Background: Yellow nail syndrome (YNS) is a rare disorder characterized by a triad of yellow dystrophic nails, lymphedema, and chronic lung disease. Most patients present in adulthood, with only a few congenital or familial cases described. The cause of YNS remains largely unknown, although defects in lymphatic vessel development are suggested to play a significant role. Objective: To elucidate the genetic mechanisms underlying YNS. Design: Analysis of genetic sequencing data and gene and protein expression studies. Setting: A tertiary care academic medical center. Patients: 6 patients with congenital YNS (cYNS) and 5 with sporadic YNS (sYNS). Measurements: Exome and genome sequencing were used to detect disease-causing variants, complemented by RNA analyses for intronic variants.

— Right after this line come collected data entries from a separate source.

(** ** Messages and records *)

Lemma posts_of_elem_of post l :
  post ∈ l → (1 ≤ posts_of (kind post) (about post) l)%nat.
Proof.
  intros Hin. unfold posts_of.
  assert (Hf : post ∈ filter (λ q, kind q = kind post ∧ about q = about post) l).
  { apply list_elem_of_filter. by split. }
  destruct (filter _ l); [by apply elem_of_nil in Hf|simpl; lia].
Qed.

(** From [__init__] on, every message posted is backed by the ledger the run
    ends with: the comment it is about has a record; the record of a
    follow-up says [followup_sent]; the record of an "author responded"
    message says [responded]. *)
Theorem messages_backed_by_ledger (cfg : config)
    (clock : nat → Datetime.datetime) (polls : list (list project_data))
    (file : gmap string comment_record) :
  Forall (λ post,
            occasion_past (kind post)
              (tracked_comments (run cfg clock polls (init file)).1)
              (about post))
    (slack (run cfg clock polls (init file)).1).
Proof.
  destruct (run_once_each cfg clock polls (init file))
    as [_ (new & Hsl & Hnew)].
  rewrite Hsl. simpl. apply Forall_forall. intros post Hin.
  destruct (Hnew (kind post) (about post)) as [Hle Hone].
  pose proof (posts_of_elem_of post new Hin).
  apply Hone. lia.
Qed.

(** ** Where records come from *)

Lemma same_creation_trans r1 r2 r3 :
  same_creation r1 r2 → same_creation r2 r3 → same_creation r1 r3.
Proof.
  intros (? & ? & ? & ? & ?) (? & ? & ? & ? & ?). repeat split; congruence.
Qed.

Section Creating.

Context (Q : string → comment_record → Prop).
Hypothesis Q_creation : ∀ k r r', same_creation r r' → Q k r → Q k r'.

Lemma creating_preorder : PreOrder (creating Q).
Proof.
  split.
  - intros st. split; [reflexivity|]. intros k r' Hnone Hsome. congruence.
  - intros st1 st2 st3 [He12 Hn12] [He23 Hn23]. split; [by etrans|].
    intros k r3 Hnone Hsome.
    destruct (tracked_comments st2 !! k) as [r2|] eqn:Hk2.
    + destruct He23 as (Hrec & _).
      destruct (Hrec k r2 Hk2) as (r3' & Hk3 & Hcr & _).
      assert (r3' = r3) as -> by congruence.
      eapply Q_creation; [exact Hcr|]. by eapply Hn12.
    + by eapply Hn23.
Qed.

Lemma creating_housekeeping : Housekeeping (creating Q).
Proof.
  split.
  - intros f st. split; [apply keeps_reviewers|]. simpl. congruence.
  - intros n st. split; [apply keeps_clock|]. simpl. congruence.
  - intros st. split; [apply keeps_save|]. simpl. congruence.
Qed.
(** The page of the 404 answer names every file it is given. *)
Lemma debugHtml_lists filePath siteId (allFiles : list FileRec) (f : FileRec) :
  f ∈ allFiles → occurs_in (f_path f) (debugHtml filePath siteId allFiles).
Proof.
  intros Hf. unfold debugHtml.
  set (item := fun f => "<li>" +:+ f_path f +:+ " (" +:+ toString (f_size f)
                        +:+ " bytes)</li>").
  set (fileList := String.concat newline (map item allFiles)).
  assert (Hitem : occurs_in (f_path f) fileList).
  { apply (occurs_in_trans _ (item f)).
    - unfold item. apply occurs_in_prepend, occurs_in_append, occurs_in_refl.
    - apply occurs_in_concat, list_elem_of_fmap. by exists f. }
  assert (Hne : or_else fileList "<li>No files found</li>" = fileList).
  { unfold or_else. destruct (String.eqb fileList "") eqn:E; [|done].
    apply String.eqb_eq in E. destruct Hitem as (before & after & Heq).
    rewrite E in Heq. destruct allFiles as [|g l]; [by apply elem_of_nil in Hf|].
    subst fileList. cbn [map String.concat] in E.
    destruct (map item l); discriminate E. }
  rewrite Hne.
  do 21 apply occurs_in_prepend. by apply occurs_in_append.
Qed.
(** A written line, seen by the numeric pass: the name is read over and
    the text of the value goes to [float]. *)
Lemma loadtxt_row_written name text :
  name_ok name = true ->
  all_chars value_char text = true -> text <> "" ->
  loadtxt_row (name ++ " = " ++ text ++ String "010" "")
    = (v ← F8.parse text; Ok (Some (String.substring 0 25 (name ++ " "), v))).
Proof.
  unfold name_ok. rewrite !andb_true_iff, negb_true_iff.
  intros [[Hne Hname] Hcut] Htext Hnonempty.
  apply String.eqb_neq in Hne. apply String.eqb_eq in Hcut.
  assert (Hspace : all_chars (fun c => negb (Py.isspace c)) text = true)
    by (eapply all_chars_impl; [apply value_char_no_space | exact Htext]).
  (* nothing is cut as a comment *)
  assert (H1 : cut_comments loadtxt_comments (name ++ " = " ++ text ++ String "010" "")
               = name ++ " = " ++ text ++ String "010" "").
  { change (" = " ++ text ++ String "010" "")
      with (String " " (String "=" (String " " (text ++ String "010" "")))).
    rewrite (cut_comments_name name _ Hcut).
    rewrite !cut_comments_char by reflexivity.
    rewrite cut_comments_chars
      by (eapply all_chars_impl; [apply value_char_no_marker | exact Htext]).
    reflexivity. }
  (* only the end of the line is stripped *)
  assert (H2 : Py.strip_chars line_end (name ++ " = " ++ text ++ String "010" "")
               = name ++ " = " ++ text).
  { unfold Py.strip_chars. destruct name as [|c name]; [congruence |].
    rewrite all_chars_cons, andb_true_iff in Hname. destruct Hname as [Hc _].
    apply andb_true_iff in Hc as [Hc _].
    change (String c name ++ " = " ++ text ++ String "010" "")
      with (String c (name ++ " = " ++ text ++ String "010" "")).
    rewrite lstrip_chars_cons, (no_space_no_line_end c Hc).
    change (String c (name ++ " = " ++ text ++ String "010" ""))
      with (String c name ++ " = " ++ text ++ String "010" "").
    rewrite <- (append_assoc (String c name) " = " (text ++ String "010" "")).
    rewrite rstrip_chars_app; rewrite rstrip_chars_newline by assumption;
      [| assumption].
    apply append_assoc. }
  (* the two fields *)
  assert (H3 : Py.split_on "=" (name ++ " = " ++ text)
               = [name ++ " "; String " " text]).
  { change (" = " ++ text) with (" " ++ String "=" (String " " text)).
    rewrite <- (append_assoc name " " (String "=" (String " " text))).
    rewrite split_on_first.
    - rewrite split_on_absent; [reflexivity |].
      rewrite all_chars_cons.
      change (negb (Ascii.eqb " " "=")) with true.
      eapply all_chars_impl; [apply value_char_no_equals | exact Htext].
    - rewrite all_chars_app. change (all_chars _ " ") with true.
      rewrite andb_true_r.
      eapply all_chars_impl; [| exact Hname].
      intros c Hc. apply andb_true_iff in Hc. tauto. }
  unfold loadtxt_row. rewrite H1, H2.
  assert (H4 : String.eqb (name ++ " = " ++ text) "" = false).
  { apply String.eqb_neq. destruct name; [congruence | discriminate]. }
  rewrite H4, H3.
  rewrite (parse_strip (String " " text) text)
    by (rewrite strip_space_value, strip_value by assumption; reflexivity).
  reflexivity.
Qed.

Lemma schema_names_ok : forallb name_ok (map fst schema) = true.
Proof. vm_compute. reflexivity. Qed.

(** Whatever binary64 values are written, the numeric pass reads the
    lines of the exact writer back as those values. *)
Lemma exact_decimal_reads_back flat :
  forallb (valid_binary F8.prec F8.emax) flat = true ->
  reads_back exact_decimal flat = true.
Proof.
  unfold reads_back. pose proof schema_names_ok as Hnames. revert Hnames.
  generalize (map fst schema) as names. intros names. revert flat.
  induction names as [|name names IH]; intros [|x flat] Hnames Hvalid;
    try reflexivity.
  simpl in Hnames, Hvalid.
  apply andb_true_iff in Hnames as [Hname Hnames].
  apply andb_true_iff in Hvalid as [Hx Hvalid].
  change (zip (name :: names) (x :: flat)) with ((name, x) :: zip names flat).
  change (forallb ?f ((name, x) :: ?l)) with (f (name, x) && forallb f l).
  rewrite (IH flat Hnames Hvalid), andb_true_r. cbv beta iota.
  destruct (exact_decimal_value x Hx) as [Hchars Hne].
  unfold write_line. rewrite (loadtxt_row_written name _ Hname Hchars Hne).
  rewrite (parse_exact_decimal x Hx). rewrite bind_Ok.
  destruct x as [s | s | | s m e]; simpl;
    rewrite ?Bool.eqb_reflx, ?Pos.eqb_refl, ?Z.eqb_refl; reflexivity.
Qed.

(** ** Every rounded value is a binary64 value *)

Lemma shr_1_half r :
  0 <= shr_m r -> shr_m (shr_1 r) = shr_m r / 2.
Proof.
  destruct r as [m b t]. simpl shr_m. intros Hm.
  destruct m as [|p|p]; [reflexivity | | lia].
  destruct p as [p|p|]; unfold shr_1, shr_m.
  - apply (Z.div_unique _ _ _ 1); lia.
  - apply (Z.div_unique _ _ _ 0); lia.
  - reflexivity.
Qed.

Lemma shr_iter_half n r :
  0 <= shr_m r -> shr_m (Nat.iter n shr_1 r) = shr_m r / 2 ^ Z.of_nat n.
Proof.
  intros Hm. induction n as [|n IH].
  - simpl. rewrite Z.div_1_r. reflexivity.
  - change (Nat.iter (S n) shr_1 r) with (shr_1 (Nat.iter n shr_1 r)).
    rewrite shr_1_half.
    + rewrite IH, Nat2Z.inj_succ, Z.pow_succ_r by lia.
      rewrite Z.div_div by (try apply Z.pow_pos_nonneg; lia).
      f_equal. lia.
    + rewrite IH. apply Z.div_pos; [lia | apply Z.pow_pos_nonneg; lia].
Qed.

Lemma shr_record_of_loc_m m l : shr_m (shr_record_of_loc m l) = m.
Proof. destruct l as [|[]]; reflexivity. Qed.

(** What [shr_fexp] returns when no digit is missing: the mantissa
    divided by a power of two, at the exponent of the format. *)
Lemma shr_fexp_spec m e l :
  0 <= m -> e <= fexp F8.prec F8.emax (Zdigits2 m + e) ->
  exists r,
    shr_fexp F8.prec F8.emax m e l = (r, fexp F8.prec F8.emax (Zdigits2 m + e)) /\
    shr_m r = m / 2 ^ (fexp F8.prec F8.emax (Zdigits2 m + e) - e).
Proof.
  intros Hm Hpre. unfold shr_fexp.
  remember (fexp F8.prec F8.emax (Zdigits2 m + e)) as e' eqn:He'.
  destruct (e' - e) as [|p|p] eqn:Hn; try lia.
  - exists (shr_record_of_loc m l). unfold shr. split; [f_equal; lia |].
    rewrite shr_record_of_loc_m, Z.div_1_r. reflexivity.
  - exists (SpecFloat.iter_pos shr_1 p (shr_record_of_loc m l)). unfold shr.
    split; [f_equal; lia |].
    rewrite iter_pos_nat, shr_iter_half by (rewrite shr_record_of_loc_m; lia).
    rewrite shr_record_of_loc_m, positive_nat_Z. reflexivity.
Qed.

Lemma Zdigits2_nonneg m : 0 <= Zdigits2 m.
Proof. destruct m; simpl; lia. Qed.

Lemma Zdigits2_unique m d :
  2 ^ (d - 1) <= m < 2 ^ d -> 0 < m -> Zdigits2 m = d.
Proof.
  intros H Hm. destruct m as [|p|p]; try lia. simpl.
  apply digits2_pos_unique. exact H.
Qed.

Lemma Zdigits2_mono a b : 0 < a -> a <= b -> Zdigits2 a <= Zdigits2 b.
Proof.
  intros Ha Hab.
  pose proof (Zdigits2_bounds a Ha) as [Hlo _].
  pose proof (Zdigits2_bounds b ltac:(lia)) as [_ Hhi].
  assert (Hlt : 2 ^ (Zdigits2 a - 1) < 2 ^ Zdigits2 b) by lia.
  apply Z.pow_lt_mono_r_iff in Hlt; [lia | lia | apply Zdigits2_nonneg].
Qed.

(** The digits of a quotient by a power of two. *)
Lemma Zdigits2_div_pow2 m n :
  0 <= n -> 0 < m / 2 ^ n -> Zdigits2 (m / 2 ^ n) = Zdigits2 m - n.
Proof.
  intros Hn Hq.
  assert (H2n : 0 < 2 ^ n) by (apply Z.pow_pos_nonneg; lia).
  assert (Hm : 0 < m).
  { destruct (Z.ltb_spec 0 m) as [|Hle]; [assumption |].
    assert (m / 2 ^ n <= 0) by (apply Z.div_le_upper_bound; lia). lia. }
  pose proof (Zdigits2_bounds m Hm) as [Hlo Hhi].
  assert (Hge : 2 ^ n <= m).
  { destruct (Z.leb_spec (2 ^ n) m) as [|Hlt]; [assumption |].
    rewrite Z.div_small in Hq by lia. lia. }
  assert (Hdn : n < Zdigits2 m).
  { apply (Z.pow_lt_mono_r_iff 2); [lia | apply Zdigits2_nonneg | lia]. }
  apply Zdigits2_unique; [| assumption]. split.
  - apply Z.div_le_lower_bound; [lia |].
    rewrite <- Z.pow_add_r by lia.
    replace (n + (Zdigits2 m - n - 1)) with (Zdigits2 m - 1) by lia. exact Hlo.
  - apply Z.div_lt_upper_bound; [lia |].
    rewrite <- Z.pow_add_r by lia.
    replace (n + (Zdigits2 m - n)) with (Zdigits2 m) by lia. exact Hhi.
Qed.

Protein and gene expressions were studied by immunofluorescence staining and real-time reverse transcriptase quantitative polymerase chain reaction analyses. Results: Biallelic variants in CELSR1 (n= 5) or likely FZD6 (n= 1), both core molecules in the Wnt/planar cell polarity (PCP) pathway, were identified in all patients with cYNS; none of the patients with sYNS had candidate genetic variants. Immunofluorescence staining showed that CELSR1 colocalizes with lymphatic vessels in the skin but not in the lungs or the intestine. Moreover, levels of CELSR1 and FZD6 proteins were negligible to zero in patient tissues (n= 2) compared with control tissues. Gene expression of Wnt/PCP-related genes was reduced in patients with cYNS (n = 3), and patients with sYNS (n= 4) showed milder gene expression impairments. Limitation: Small cohort size and limited sample availability. Conclusion: Defects in PCP organization may play a major role in the pathogenesis of YNS. To the authors' knowledge, this is the first demonstration of a mechanism explaining YNS development, mainly in its congenital form but also in patients with sporadic disease.